(** * YouTube transcript server: cache / fetch coordination layer

    A shallow embedding of [youtube_transcript_server.py] and the
    properties of its specification.

    Conventions of the model.
    - Python [str] values are Rocq [string]s (sequences of 8-bit
      characters); ASCII text is written literally.
    - A Python exception is an [exn_class] with its message; code that can
      raise returns an [Outcome].
    - Stateful code ([TranscriptCache], the cache directory, the calls made
      to the two providers and to [ctx]) runs in the state-and-exception
      monad [M] over the record [World].
    - Library code the server calls is either transcribed from CPython 3.11
      ([urllib.parse]: [urlsplit], [urlparse], [parse_qs], [unquote]) or,
      where it reaches outside the program (Unicode tables, [ipaddress],
      [json], the network, the file system permissions, the working
      directory), taken as a field of the records [UrlLib] and [Host].
    - The file system is a POSIX one without links, with names compared
      character by character: a path names the file that its components
      lead to from the working directory or from the root
      ([PosixFile.resolve]), files hold text, and a file opened for
      reading in text mode is read with universal newlines
      ([PosixFile.universal_newlines]); a text is written as it is
      ([os.linesep] is the line feed). *)

From Stdlib Require Import String Ascii List Bool Arith NArith ZArith Lia.
From Stdlib Require Import QArith Qround Lqa.
From Stdlib Require Import DecimalString DecimalZ DecimalFacts.
Import ListNotations.
Local Open Scope string_scope.

Set Implicit Arguments.

(* ================================================================== *)
(** * Exceptions *)

(** The exception classes that the server and its libraries raise.
    [JSONDecodeError] and [UnicodeDecodeError] are subclasses of
    [ValueError]; [ProviderError] stands for whatever the transcript
    library raises, [TransportError] for what the HTTP client raises. *)
Inductive exn_class : Type :=
| ValueError
| JSONDecodeError
| UnicodeDecodeError
| IndexError
| KeyError
| AttributeError
| OSError
| TransportError
| ProviderError.

Definition is_ValueError (c : exn_class) : bool :=
  match c with
  | ValueError | JSONDecodeError | UnicodeDecodeError => true
  | _ => false
  end.

Inductive Outcome (A : Type) : Type :=
| Ok (a : A)
| Raise (c : exn_class) (msg : string).

Arguments Ok {A} a.
Arguments Raise {A} c msg.

Definition obind {A B} (o : Outcome A) (k : A -> Outcome B) : Outcome B :=
  match o with
  | Ok a => k a
  | Raise c m => Raise c m
  end.

Definition omap {A B} (f : A -> B) (o : Outcome A) : Outcome B :=
  obind o (fun a => Ok (f a)).

(* ================================================================== *)
(** * Python string operations *)

Module PyStr.

Definition TAB : ascii := ascii_of_nat 9.
Definition LF : ascii := ascii_of_nat 10.
Definition CR : ascii := ascii_of_nat 13.

Definition code (c : ascii) : N := N_of_ascii c.

Definition between (lo hi c : ascii) : bool :=
  ((code lo <=? code c) && (code c <=? code hi))%N.

Definition is_ascii (c : ascii) : bool := (code c <? 128)%N.
Definition is_lower (c : ascii) : bool := between "a" "z" c.
Definition is_upper (c : ascii) : bool := between "A" "Z" c.
Definition is_digit (c : ascii) : bool := between "0" "9" c.
Definition is_ascii_alpha (c : ascii) : bool := is_lower c || is_upper c.

(** [c in "..."] for a one-character [c]. *)
Fixpoint mem (c : ascii) (s : string) : bool :=
  match s with
  | EmptyString => false
  | String d s' => Ascii.eqb c d || mem c s'
  end.

(** [needle in s]. *)
Fixpoint contains (needle s : string) : bool :=
  String.prefix needle s ||
  match s with
  | EmptyString => false
  | String _ s' => contains needle s'
  end.

Definition startswith (p s : string) : bool := String.prefix p s.

(** [s.endswith(suffix)]. *)
Fixpoint endswith (suffix s : string) : bool :=
  String.eqb s suffix ||
  match s with
  | EmptyString => false
  | String _ s' => endswith suffix s'
  end.

(** [s.lstrip(chars)] and [s.rstrip(chars)], [chars] given as a test. *)
Fixpoint lstrip (p : ascii -> bool) (s : string) : string :=
  match s with
  | EmptyString => EmptyString
  | String c s' => if p c then lstrip p s' else s
  end.

Fixpoint rstrip (p : ascii -> bool) (s : string) : string :=
  match s with
  | EmptyString => EmptyString
  | String c s' =>
      match rstrip p s' with
      | EmptyString => if p c then EmptyString else String c EmptyString
      | r => String c r
      end
  end.

(** [s.strip(chars)]. *)
Definition strip (chars : string) (s : string) : string :=
  rstrip (fun c => mem c chars) (lstrip (fun c => mem c chars) s).

(** [s.replace(c, "")] for a one-character [c]. *)
Fixpoint remove (c : ascii) (s : string) : string :=
  match s with
  | EmptyString => EmptyString
  | String d s' => if Ascii.eqb d c then remove c s' else String d (remove c s')
  end.

(** [s.replace(c, d)] for one-character [c] and [d]. *)
Fixpoint replace_char (c d : ascii) (s : string) : string :=
  match s with
  | EmptyString => EmptyString
  | String e s' => String (if Ascii.eqb e c then d else e) (replace_char c d s')
  end.

(** [s.replace(old, new)] for a non-empty [old]: occurrences are
    replaced from the left and do not overlap.  [skip] counts the
    characters of a replaced occurrence still to be dropped. *)
Fixpoint replace_from (old new : string) (skip : nat) (s : string) : string :=
  match s with
  | EmptyString => EmptyString
  | String c s' =>
      match skip with
      | S k => replace_from old new k s'
      | O =>
          if String.prefix old s
          then new ++ replace_from old new (String.length old - 1) s'
          else String c (replace_from old new 0 s')
      end
  end.

Definition replace (old new s : string) : string := replace_from old new 0 s.

(** [s.partition(c)]: [Some (before, after)] at the first [c]. *)
Fixpoint partition (c : ascii) (s : string) : option (string * string) :=
  match s with
  | EmptyString => None
  | String d s' =>
      if Ascii.eqb d c then Some (EmptyString, s')
      else match partition c s' with
           | Some (a, b) => Some (String d a, b)
           | None => None
           end
  end.

(** [s.split(c)]. *)
Fixpoint split (c : ascii) (s : string) : list string :=
  match s with
  | EmptyString => [EmptyString]
  | String d s' =>
      if Ascii.eqb d c then EmptyString :: split c s'
      else match split c s' with
           | h :: t => String d h :: t
           | [] => [String d EmptyString]
           end
  end.

(** The longest prefix of characters failing [stop], and the rest. *)
Fixpoint span_until (stop : ascii -> bool) (s : string) : string * string :=
  match s with
  | EmptyString => (EmptyString, EmptyString)
  | String c s' =>
      if stop c then (EmptyString, s)
      else let (a, b) := span_until stop s' in (String c a, b)
  end.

● ● ● ●

■ Task brief
Copy each line in the entries above where the word "obind" shows up.

■ Final answer
Definition obind {A B} (o : Outcome A) (k : A -> Outcome B) : Outcome B :=
  obind o (fun a => Ok (f a)).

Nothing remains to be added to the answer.